*TASK ITEM*
Once the line containing "Definition remainingHours (d" is found in the records below, return it and each following line exactly, up to and including the line containing "CRITICAL => LEGACY_CRITICAL", and nothing else.

*** RECORDED DATA Section Begins ***

(** * NanoLab (PlanShock): the per-task alert engine and the speech queue

    A shallow embedding of the alerting logic of the repository:
    - the urgency classifiers ([App.tsx] calculatePriority and
      [components/TodoItemCard.tsx] calculateLocalPriority),
    - the threshold scheduler ([evaluateSchedule] of TodoItemCard.tsx),
    - the initial-event suppression of the alert dispatcher,
    - the speech queue ([flushSpeechQueue] / [handleSpeak] of App.tsx),
    - the normalisers of the data-store boundary
      ([normalizeEstimatedTime], [toDateSafe]),
    - the card between two resets (ticks, message answers, renders), the
      nag rules and the duration text ([utils/nagMessages.ts]),
    - the order of the task list and the reminder timers of App.tsx,
    - the forms that add, edit and delete a task.

    Conventions.  Points in time and durations are integers of milliseconds
    ([Date.getTime()], [Date.now()]) and are modelled in [Z].  Hours are
    JavaScript numbers obtained by a division; they are modelled as exact
    rationals in [Q].  A [Set<string>] is a [gset string], the speech cache
    ([Map<string, string>]) a [gmap string string]. *)

From Stdlib Require Import ZArith QArith Lqa Lia Bool.
From stdpp Require Import gmap strings list pretty.

Local Open Scope Z_scope.

(** ** Priorities *)

(** The three tiers ('충격', '경고', '안전'). *)
Inductive Canonical := CRITICAL | WARNING | SAFE.

(** [PriorityRank] of App.tsx: the three tiers and their legacy aliases. *)
Inductive PriorityRank :=
| RankCritical | RankWarning | RankSafe
| LEGACY_CRITICAL | LEGACY_WARNING | LEGACY_SAFE.

#[global] Instance Canonical_eq_dec : EqDecision Canonical.
Proof. solve_decision. Defined.
#[global] Instance PriorityRank_eq_dec : EqDecision PriorityRank.
Proof. solve_decision. Defined.

(** Both files map a rank to its tier in the same way on the values of the
    type (the string aliases outside the type are not modelled). *)
Definition toCanonicalPriority (p : PriorityRank) : Canonical :=
  match p with
  | RankCritical | LEGACY_CRITICAL => CRITICAL
  | RankWarning | LEGACY_WARNING => WARNING
  | RankSafe | LEGACY_SAFE => SAFE
  end.

(** A task as the engine sees it, after the data-store boundary. *)
Record TodoItem := {
  deadline : option Z;        (* Date | null, in ms *)
  estimatedTime : option Q;   (* number | null, in hours *)
  createdAt : option Z;
  completedAt : option Z;
}.

Definition HOUR_MS : Z := 60 * 60 * 1000.
Definition HALF_HOUR_MS : Z := 30 * 60 * 1000.
Definition INITIAL_EVENT_SKIP_WINDOW_MS : Z := 60 * 1000.

Definition Qltb (x y : Q) : bool := negb (Qle_bool y x).

(** [(deadline.getTime() - Date.now()) / HOUR_MS] *)
Definition remainingHours (d now : Z) : Q :=
  (inject_Z (d - now) / inject_Z HOUR_MS)%Q.

(** ** The classifiers *)

Module App.

Definition CRITICAL_THRESHOLD_HOURS : Q := inject_Z 6.
Definition WARNING_THRESHOLD_HOURS : Q := inject_Z 24.

(** [LEGACY_PRIORITY_MAP[value] ?? value] *)
Definition toLegacyPriority (c : Canonical) : PriorityRank :=
  match c with
  | CRITICAL => LEGACY_CRITICAL
  | WARNING => LEGACY_WARNING
  | SAFE => LEGACY_SAFE
  end.

(** [calculatePriority(deadline, _estimatedTime)]; [now] is [Date.now()]. *)
Definition calculatePriority (dl : option Z) (_estimatedTime : option Q)
    (now : Z) : PriorityRank :=
  match dl with
  | None => toLegacyPriority SAFE
  | Some d =>
      let hoursLeft := remainingHours d now in
      if Qle_bool hoursLeft 0 then toLegacyPriority CRITICAL
      else if Qle_bool hoursLeft CRITICAL_THRESHOLD_HOURS
           then toLegacyPriority CRITICAL
      else if Qle_bool hoursLeft WARNING_THRESHOLD_HOURS
           then toLegacyPriority WARNING
      else toLegacyPriority SAFE
  end.


(** *** The data-store boundary *)

(** A JavaScript number. *)
Inductive JsNumber :=
| NaN
| Infinity (negative : bool)
| Finite (q : Q).

(** [Number.isFinite] *)
Definition isFinite (n : JsNumber) : bool :=
  match n with Finite _ => true | _ => false end.

(** A value of type [unknown], as far as [typeof] tells it apart. *)
Inductive JsValue :=
| VNumber (n : JsNumber)
| VString (s : string)
| VOther.                    (* null, undefined, booleans, objects *)

(** A [Date] object: its time value is NaN or a number of milliseconds. *)
Inductive JsDate :=
| InvalidDate
| DateOf (t : Z).

(** [Number.isNaN(date.getTime())] *)
Definition isInvalid (d : JsDate) : bool :=
  match d with InvalidDate => true | DateOf _ => false end.

(** What Firestore hands over for a date field. *)
Inductive DateInput (Timestamp : Type) :=
| DNull                      (* null or undefined *)
| DDate (d : JsDate)
| DTimestamp (ts : Timestamp)
| DString (s : string).
Arguments DNull {Timestamp}.
Arguments DDate {Timestamp} d.
Arguments DTimestamp {Timestamp} ts.
Arguments DString {Timestamp} s.

Section Boundary.
(** The parts of the platform the normalisers call: [Number(s.trim())],
    [new Date(s)] and Firestore's [Timestamp.toDate()]. *)
Context {Timestamp : Type}.
Variable numberOfTrimmed : string → JsNumber.
Variable dateOfString : string → JsDate.
Variable toDate : Timestamp → JsDate.

(** [normalizeEstimatedTime(value)] *)
Definition normalizeEstimatedTime (value : JsValue) : option JsNumber :=
  match value with
  | VNumber n => if isFinite n then Some n else None
  | VString s =>
      let parsed := numberOfTrimmed s in
      if isFinite parsed then Some parsed else None
  | VOther => None
  end.

(** [toDateSafe(value)] *)
Definition toDateSafe (value : DateInput Timestamp) : option JsDate :=
  match value with
  | DNull | DString "" => None          (* [!value] *)
  | DDate d => if isInvalid d then None else Some d
  | DTimestamp ts => Some (toDate ts)
  | DString s =>
      let parsed := dateOfString s in
      if isInvalid parsed then None else Some parsed
  end.
End Boundary.

(** *** The speech queue *)

Inductive NagStyle := Harsh | Sarcastic | Professor | Cute | Tsundere.

#[global] Instance NagStyle_eq_dec : EqDecision NagStyle.
Proof. solve_decision. Defined.

(** The string each member of [NagStyle] is. *)
Definition styleName (s : NagStyle) : string :=
  match s with
  | Harsh => "개빡센 잔소리형"
  | Sarcastic => "비꼬는 친구형"
  | Professor => "팩트폭격 교수형"
  | Cute => "귀엽지만 할 말 다하는형"
  | Tsundere => "츤데레형"
  end.

(** A queued job.  [jobId] stands for the identity of the promise whose
    [resolve] and [reject] the item carries. *)
Record SpeechQueueItem := {
  jobId : nat;
  message : string;
  style : NagStyle;
}.

#[global] Instance SpeechQueueItem_eq_dec : EqDecision SpeechQueueItem.
Proof. solve_decision. Defined.

Inductive Settlement := Resolved | Rejected.

#[global] Instance Settlement_eq_dec : EqDecision Settlement.
Proof. solve_decision. Defined.

(** An invocation of [flushSpeechQueue] suspended at an [await]: at the
    request to the synthesis endpoint, or at the promise of the playback
    of the audio element it created. *)
Inductive Flight :=
| Fetching (job : SpeechQueueItem)
| Playing (job : SpeechQueueItem) (audio : nat).

#[global] Instance Flight_eq_dec : EqDecision Flight.
Proof. solve_decision. Defined.

Definition flightJob (f : Flight) : SpeechQueueItem :=
  match f with Fetching j | Playing j _ => j end.

(** The refs of [App] the queue lives in, the event loop around them, and
    the history of what was played and settled.  Audio elements are
    numbered in the order of their creation, so the next one is
    [length played]. *)
Record SpeechState := mkSpeech {
  speechEnabled : bool;
  speechQueueRef : list SpeechQueueItem;
  isSpeakingRef : bool;
  audioRef : option nat;
  speechCacheRef : gmap string string;
  flights : list Flight;             (* suspended invocations *)
  sounding : list nat;               (* audio elements that are playing *)
  nextJob : nat;                     (* promises created so far *)
  played : list nat;                 (* job ids, in the order of [play()] *)
  settled : list (nat * Settlement); (* promises, in the order they settle *)
}.

Definition idle (enabled : bool) : SpeechState :=
  mkSpeech enabled [] false None ∅ [] [] 0 [] [].

Definition setEnabled (b : bool) '(mkSpeech _ q s a c f so n p se) :=
  mkSpeech b q s a c f so n p se.
Definition setQueue (q : list SpeechQueueItem) '(mkSpeech e _ s a c f so n p se) :=
  mkSpeech e q s a c f so n p se.
Definition setSpeaking (s : bool) '(mkSpeech e q _ a c f so n p se) :=
  mkSpeech e q s a c f so n p se.
Definition setAudioRef (a : option nat) '(mkSpeech e q s _ c f so n p se) :=
  mkSpeech e q s a c f so n p se.
Definition setCache (c : gmap string string) '(mkSpeech e q s a _ f so n p se) :=
  mkSpeech e q s a c f so n p se.
Definition setFlights (f : list Flight) '(mkSpeech e q s a c _ so n p se) :=
  mkSpeech e q s a c f so n p se.
Definition setSounding (so : list nat) '(mkSpeech e q s a c f _ n p se) :=
  mkSpeech e q s a c f so n p se.
Definition setNextJob (n : nat) '(mkSpeech e q s a c f so _ p se) :=
  mkSpeech e q s a c f so n p se.
Definition setPlayed (p : list nat) '(mkSpeech e q s a c f so n _ se) :=
  mkSpeech e q s a c f so n p se.
Definition setSettled (se : list (nat * Settlement)) '(mkSpeech e q s a c f so n p _) :=
  mkSpeech e q s a c f so n p se.

(** [`${style}:${message}`] *)
Definition cacheKey (job : SpeechQueueItem) : string :=
  styleName (style job) +:+ ":" +:+ message job.

(** The executor of the playback promise: [new Audio(url)],
    [audioRef.current = audio], [audio.play()].  The invocation now waits
    for the element. *)
Definition startAudio (job : SpeechQueueItem) (st : SpeechState) : SpeechState :=
  let a := length (played st) in
  setPlayed (played st ++ [jobId job])
    (setSounding (sounding st ++ [a])
       (setFlights (flights st ++ [Playing job a])
          (setAudioRef (Some a) st))).

(** The [try] block up to its first [await]: with a cached URL the audio
    element is created at once, otherwise the invocation waits for the
    synthesis endpoint.  An empty cached URL counts as a miss
    ([!cachedUrl]). *)
Definition beginAttempt (job : SpeechQueueItem) (st : SpeechState) : SpeechState :=
  match speechCacheRef st !! cacheKey job with
  | Some url =>
      if bool_decide (url = "")
      then setFlights (flights st ++ [Fetching job]) st
      else startAudio job st
  | None => setFlights (flights st ++ [Fetching job]) st
  end.

(** [flushSpeechQueue()] up to its first [await]; [enabled] is the
    [speechEnabled] its closure captured. *)
Definition flushSpeechQueue (enabled : bool) (st : SpeechState) : SpeechState :=
  if negb enabled || isSpeakingRef st then st
  else
    match speechQueueRef st with
    | [] => st
    | job :: rest => beginAttempt job (setSpeaking true (setQueue rest st))
    end.

(** [nextJob.resolve()] or [nextJob.reject(error)]: the invocation is over
    and the promise of its job settles. *)
Definition settle (f : Flight) (how : Settlement) (st : SpeechState) : SpeechState :=
  setSettled (settled st ++ [(jobId (flightJob f), how)])
    (setFlights (filter (λ g, g ≠ f) (flights st)) st).

(** The [finally] block.  The recursive call goes through the closure of
    the invocation, which was created with [speechEnabled] true. *)
Definition finally_ (st : SpeechState) : SpeechState :=
  let st1 := setSpeaking false st in
  match speechQueueRef st1 with
  | [] => st1
  | _ :: _ => flushSpeechQueue true st1
  end.

(** [audio.pause(); audio.currentTime = 0] on the element of [audioRef]. *)
Definition pauseCurrent (st : SpeechState) : SpeechState :=
  match audioRef st with
  | Some a => setSounding (filter (λ b, b ≠ a) (sounding st)) st
  | None => st
  end.

Inductive SpeakResult :=
| ResolvedAtOnce            (* [Promise.resolve()] *)
| Pending (job : nat).      (* the promise of a queued job *)

(** [handleSpeak(message, style, options)]; [selectedStyle] is the style
    the closure captured. *)
Definition handleSpeak (selectedStyle : NagStyle) (msg : string)
    (style_ : option NagStyle) (interrupt : bool) (st : SpeechState)
    : SpeechState * SpeakResult :=
  if negb (speechEnabled st) || bool_decide (msg = "") then (st, ResolvedAtOnce)
  else
    let resolvedStyle := default selectedStyle style_ in
    let st1 :=
      if interrupt
      then setSpeaking false (pauseCurrent (setQueue [] st))
      else st in
    let job := {| jobId := nextJob st1; message := msg; style := resolvedStyle |} in
    let st2 := setNextJob (S (nextJob st1))
                 (setQueue (speechQueueRef st1 ++ [job]) st1) in
    (flushSpeechQueue (speechEnabled st) st2, Pending (jobId job)).

(** The answer of the synthesis endpoint, as [flushSpeechQueue] reads it. *)
Inductive FetchResult :=
| FetchFailed                               (* network error, [!response.ok], bad JSON *)
| FetchOk (format : option string) (audioBase64 : string).

(** What the event loop can deliver to the queue. *)
Inductive Event :=
| Speak (selectedStyle : NagStyle) (msg : string) (style_ : option NagStyle)
    (interrupt : bool)
| FetchDone (job : nat) (r : FetchResult)
| AudioEnded (audio : nat)                  (* [onended] *)
| AudioError (audio : nat)                  (* [onerror] *)
| PlayRejected (audio : nat)                (* [audio.play()] rejects *)
| SetSpeechEnabled (b : bool).

Definition fetchingOf (job : nat) (st : SpeechState) : option Flight :=
  List.find (λ f, match f with
                  | Fetching j => bool_decide (jobId j = job)
                  | Playing _ _ => false
                  end) (flights st).

(** The invocation that waits for the audio element [audio], whether the
    element sounds or was paused. *)
Definition waitingOn (audio : nat) (st : SpeechState) : option Flight :=
  List.find (λ f, match f with
                  | Fetching _ => false
                  | Playing _ a => bool_decide (a = audio)
                  end) (flights st).

(** The invocation that waits for a sounding element. *)
Definition playingOf (audio : nat) (st : SpeechState) : option Flight :=
  if bool_decide (audio ∈ sounding st) then waitingOn audio st else None.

*** RECORDED DATA Section Ends ***

*RESPONSE BOX*
Definition remainingHours (d now : Z) : Q :=
  (inject_Z (d - now) / inject_Z HOUR_MS)%Q.

(** ** The classifiers *)

Module App.

Definition CRITICAL_THRESHOLD_HOURS : Q := inject_Z 6.
Definition WARNING_THRESHOLD_HOURS : Q := inject_Z 24.

(** [LEGACY_PRIORITY_MAP[value] ?? value] *)
Definition toLegacyPriority (c : Canonical) : PriorityRank :=
  match c with
  | CRITICAL => LEGACY_CRITICAL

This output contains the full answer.